▸ YOUR ASSIGNMENT: Each of the records below must be reproduced exactly.

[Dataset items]
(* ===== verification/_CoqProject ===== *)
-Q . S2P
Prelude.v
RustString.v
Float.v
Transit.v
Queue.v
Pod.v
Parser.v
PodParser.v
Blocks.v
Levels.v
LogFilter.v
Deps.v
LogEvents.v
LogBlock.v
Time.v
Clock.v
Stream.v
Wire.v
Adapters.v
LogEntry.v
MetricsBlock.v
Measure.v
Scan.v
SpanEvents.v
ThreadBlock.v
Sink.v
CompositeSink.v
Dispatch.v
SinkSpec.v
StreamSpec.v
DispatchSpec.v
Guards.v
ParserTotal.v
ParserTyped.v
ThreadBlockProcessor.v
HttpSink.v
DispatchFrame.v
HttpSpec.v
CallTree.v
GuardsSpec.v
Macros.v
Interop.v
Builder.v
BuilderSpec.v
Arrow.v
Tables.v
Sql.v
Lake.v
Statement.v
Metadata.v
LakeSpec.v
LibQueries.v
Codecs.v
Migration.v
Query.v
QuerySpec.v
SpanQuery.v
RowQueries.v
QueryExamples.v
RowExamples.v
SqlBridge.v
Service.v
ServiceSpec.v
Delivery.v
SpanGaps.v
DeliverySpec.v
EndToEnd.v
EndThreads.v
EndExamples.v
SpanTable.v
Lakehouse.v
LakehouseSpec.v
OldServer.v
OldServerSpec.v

▸ SOLUTION FOR THIS PROBLEM:
(* ===== verification/_CoqProject ===== *)
-Q . S2P
Prelude.v
RustString.v
Float.v
Transit.v
Queue.v
Pod.v
Parser.v
PodParser.v
Blocks.v
Levels.v
LogFilter.v
Deps.v
LogEvents.v
LogBlock.v
Time.v
Clock.v
Stream.v
Wire.v
Adapters.v
LogEntry.v
MetricsBlock.v
Measure.v
Scan.v
SpanEvents.v
ThreadBlock.v
Sink.v
CompositeSink.v
Dispatch.v
SinkSpec.v
StreamSpec.v
DispatchSpec.v
Guards.v
ParserTotal.v
ParserTyped.v
ThreadBlockProcessor.v
HttpSink.v
DispatchFrame.v
HttpSpec.v
CallTree.v
GuardsSpec.v
Macros.v
Interop.v
Builder.v
BuilderSpec.v
Arrow.v
Tables.v
Sql.v
Lake.v
Statement.v
Metadata.v
LakeSpec.v
LibQueries.v
Codecs.v
Migration.v
Query.v
QuerySpec.v
SpanQuery.v
RowQueries.v
QueryExamples.v
RowExamples.v
SqlBridge.v
Service.v
ServiceSpec.v
Delivery.v
SpanGaps.v
DeliverySpec.v
EndToEnd.v
EndThreads.v
EndExamples.v
SpanTable.v
Lakehouse.v
LakehouseSpec.v
OldServer.v
OldServerSpec.v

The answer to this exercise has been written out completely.